Both London and Dubai have said they would like to become global Islamic finance hubs; this will immensely buoy the sukuk industry with the respective jurisdictions providing a legislative and regulatory environment conducive for Islamic bonds.

There is strong momentum building among a number of sovereigns to issue sukuk, including the United Kingdom, South Africa, Luxembourg and Hong Kong, to name a few. This is in addition to the existing active sovereign issuers like Turkey, Indonesia, Malaysia, UAE (Dubai in particular), Qatar and Bahrain. This momentum continues to flow down to financial institutions and corporates to further deepen the sukuk market.

The last few years have also seen an increase in new instruments with the ADIB and DIB Tier 1 Sukuk  (Nov 2012 / Mar 2013),  Bank Asya Tier 2 Sukuk (Mar 2013), and the GEMS Perpetual Sukuk (Nov 2013) all contributing to widening the sukuk products space.

CHALLENGES

However, there are several challenges that need to be addressed for the sukuk industry to build on this positive momentum.

Despite successful primary issuances, which are by and large oversubscribed, the hold to maturity mentality of sukuk investors has led to low trading volumes.
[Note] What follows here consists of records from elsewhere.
Definition set_end_ (v : ptr) (c : t) : t :=
  {| op := op c; typ := typ c; displayIdx := displayIdx c; key := key c;
     escapedKey := escapedKey c; displayKey := displayKey c;
     isTaggedKey := isTaggedKey c; anonymousKey := anonymousKey c;
     root := root c; indent := indent c; idx := idx c; headIdx := headIdx c;
     elemIdx := elemIdx c; length := length c; mapIter := mapIter c;
     mapPos := mapPos c; offset := offset c; size := size c;
     mapKey := mapKey c; mapValue := mapValue c; elem := elem c; end_ := v;
     nextField := nextField c; next := next c; jmp := jmp c |}.

Definition set_nextField (v : ptr) (c : t) : t :=
  {| op := op c; typ := typ c; displayIdx := displayIdx c; key := key c;
     escapedKey := escapedKey c; displayKey := displayKey c;
     isTaggedKey := isTaggedKey c; anonymousKey := anonymousKey c;
     root := root c; indent := indent c; idx := idx c; headIdx := headIdx c;
     elemIdx := elemIdx c; length := length c; mapIter := mapIter c;
     mapPos := mapPos c; offset := offset c; size := size c;
     mapKey := mapKey c; mapValue := mapValue c; elem := elem c;
     end_ := end_ c; nextField := v; next := next c; jmp := jmp c |}.

Definition set_next (v : ptr) (c : t) : t :=
  {| op := op c; typ := typ c; displayIdx := displayIdx c; key := key c;
     escapedKey := escapedKey c; displayKey := displayKey c;
     isTaggedKey := isTaggedKey c; anonymousKey := anonymousKey c;
     root := root c; indent := indent c; idx := idx c; headIdx := headIdx c;
     elemIdx := elemIdx c; length := length c; mapIter := mapIter c;
     mapPos := mapPos c; offset := offset c; size := size c;
     mapKey := mapKey c; mapValue := mapValue c; elem := elem c;
     end_ := end_ c; nextField := nextField c; next := v; jmp := jmp c |}.

Definition set_jmp (v : option positive) (c : t) : t :=
  {| op := op c; typ := typ c; displayIdx := displayIdx c; key := key c;
     escapedKey := escapedKey c; displayKey := displayKey c;
     isTaggedKey := isTaggedKey c; anonymousKey := anonymousKey c;
     root := root c; indent := indent c; idx := idx c; headIdx := headIdx c;
     elemIdx := elemIdx c; length := length c; mapIter := mapIter c;
     mapPos := mapPos c; offset := offset c; size := size c;
     mapKey := mapKey c; mapValue := mapValue c; elem := elem c;
     end_ := end_ c; nextField := nextField c; next := next c; jmp := v |}.

End opcode.

Abbreviation heap := (gmap loc opcode.t).

(** [*code]: dereferencing nil panics. *)
Definition deref (h : heap) (code : ptr) : res opcode.t :=
  match code with
  | None => Panic
  | Some a => match h !! a with Some c => Ret c | None => Panic end
  end.

(** [code.f = v] for a field setter [upd]. *)
Definition store (h : heap) (code : ptr) (upd : opcode.t -> opcode.t) : res heap :=
  c ← deref h code;
  match code with
  | Some a => Ret (<[a := upd c]> h)
  | None => Panic
  end.

(** [&opcode{...}]: the new node lives at an address not in use. *)
Definition alloc (h : heap) (c : opcode.t) : heap * loc :=
  let a := fresh (dom h) in (<[a := c]> h, a).

(** The zero value of the struct, but for its operation kind. *)
Definition zero_opcode (o : opType) : opcode.t :=
  {| opcode.op := o; opcode.typ := None; opcode.displayIdx := 0;
     opcode.key := []; opcode.escapedKey := []; opcode.displayKey := "";
     opcode.isTaggedKey := false; opcode.anonymousKey := false;
     opcode.root := false; opcode.indent := 0;
     opcode.idx := 0; opcode.headIdx := 0; opcode.elemIdx := 0;
     opcode.length := 0; opcode.mapIter := 0; opcode.mapPos := 0;
     opcode.offset := 0; opcode.size := 0;
     opcode.mapKey := None; opcode.mapValue := None; opcode.elem := None;
     opcode.end_ := None; opcode.nextField := None; opcode.next := None;
     opcode.jmp := None |}.

(** [&opcode{op: o, f1: v1, ...}]: the fields that the literal names are
    set, in its order, on the zero value. *)
Definition literal (o : opType) (fields : list (opcode.t -> opcode.t)) : opcode.t :=
  fold_left (fun c set => set c) fields (zero_opcode o).

(** ** The compile context *)

(** Modelled from the spec: [encodeCompileContext] is declared outside the
    sources at hand.  The constructors read its type handle, root flag,
    instruction-display counter, next free register index and nesting
    depth; [incPtrIndex] consumes one register slot. *)
Module ctx.
Record t : Type := mk {
  typ : option positive;
  root : bool;
  opcodeIndex : Z;
  ptrIndex : Z;
  indent : Z
}.

Definition incPtrIndex (c : t) : t :=
  {| typ := typ c; root := root c; opcodeIndex := opcodeIndex c;
     ptrIndex := wrap_int (ptrIndex c + 1); indent := indent c |}.
End ctx.

(** ** Graph constructors

    A constructor takes the context and the heap and returns the heap with
    the new nodes and the address of the node it returns; a constructor
    that advances the context returns the new context as well, and one that
    reads its [head] argument panics when [head] is nil. *)

Definition newOpCodeWithNext (c : ctx.t) (o : opType) (next : ptr) (h : heap)
  : heap * loc :=
  alloc h (literal o
    [ opcode.set_typ (ctx.typ c);
      opcode.set_displayIdx (ctx.opcodeIndex c);
      opcode.set_indent (ctx.indent c);
      opcode.set_idx (opcodeOffset (ctx.ptrIndex c));
      opcode.set_next next ]).

Definition newEndOp (c : ctx.t) (h : heap) : heap * loc :=
  newOpCodeWithNext c opEnd None h.

Definition newOpCode (c : ctx.t) (o : opType) (h : heap) : heap * loc :=
  let '(h, e) := newEndOp c h in
  newOpCodeWithNext c o (Some e) h.

Definition newSliceHeaderCode (c : ctx.t) (h : heap) : ctx.t * heap * loc :=
  let idx := opcodeOffset (ctx.ptrIndex c) in
  let c := ctx.incPtrIndex c in
  let elemIdx := opcodeOffset (ctx.ptrIndex c) in
  let c := ctx.incPtrIndex c in
  let length := opcodeOffset (ctx.ptrIndex c) in
  let '(h, a) := alloc h (literal opSliceHead
    [ opcode.set_displayIdx (ctx.opcodeIndex c);
      opcode.set_idx idx;
      opcode.set_headIdx idx;
      opcode.set_elemIdx elemIdx;
      opcode.set_length length;
      opcode.set_indent (ctx.indent c) ]) in
  (c, h, a).

Definition newSliceElemCode (c : ctx.t) (head : ptr) (size : Z) (h : heap)
  : res (heap * loc) :=
  hd ← deref h head;
  mret (alloc h (literal opSliceElem
    [ opcode.set_displayIdx (ctx.opcodeIndex c);
      opcode.set_idx (opcodeOffset (ctx.ptrIndex c));
      opcode.set_headIdx (opcode.idx hd);
      opcode.set_elemIdx (opcode.elemIdx hd);
      opcode.set_length (opcode.length hd);
      opcode.set_indent (ctx.indent c);
      opcode.set_size size ])).

Definition newArrayHeaderCode (c : ctx.t) (alen : Z) (h : heap)
  : ctx.t * heap * loc :=
  let idx := opcodeOffset (ctx.ptrIndex c) in
  let c := ctx.incPtrIndex c in
  let elemIdx := opcodeOffset (ctx.ptrIndex c) in
  let '(h, a) := alloc h (literal opArrayHead
    [ opcode.set_displayIdx (ctx.opcodeIndex c);
      opcode.set_idx idx;
      opcode.set_headIdx idx;
      opcode.set_elemIdx elemIdx;
      opcode.set_indent (ctx.indent c);
      opcode.set_length (wrap_uintptr alen) ]) in
  (c, h, a).

Definition newArrayElemCode (c : ctx.t) (head : ptr) (length size : Z) (h : heap)
  : res (heap * loc) :=
  hd ← deref h head;
  mret (alloc h (literal opArrayElem
    [ opcode.set_displayIdx (ctx.opcodeIndex c);
      opcode.set_idx (opcodeOffset (ctx.ptrIndex c));
      opcode.set_elemIdx (opcode.elemIdx hd);
      opcode.set_headIdx (opcode.headIdx hd);
      opcode.set_length (wrap_uintptr length);
      opcode.set_size size ])).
The challenge is for the industry to continue to bring issuance to the market and create products to tap into the liquidity, enabling sukuk holders to swap between their positions. The recent volume and diversity of products has addressed the issue to an extent, but more needs to be done to stimulate a more liquid secondary market. 

A 2007 paper by Mufti Taqi Usmani, which stated that certain sukuk using a fixed price purchase undertaking were not in line with the principles of sharia, impacted not only the liquidity of the market, but also its credibility. To avoid such incidents, the industry will benefit by standardizing the structures it uses. These structures would ideally have the approval of the widest set of sharia scholars, thus avoiding retroactively opining on sharia compliance of structures that are currently in use.

Increased time and cost are one of the major concerns for an issuer while contemplating a sukuk issuance over a conventional bond. Governing bodies and industry practitioners should look to streamline a number of popular structures and their respective documentation to make the issuance process more time- and cost-efficient.

In summary, the sukuk market has gone from strength to strength over the past few years and continues to pave the way into new markets with strong innovation in terms of structures and instruments. If the sukuk market is to continue its growth and compete head to head with its conventional finance equivalent, industry practitioners need to work towards more efficiency, both in the primary and secondary markets.

Hani Ibrahim is the head of Debt Capital Markets at QInvest.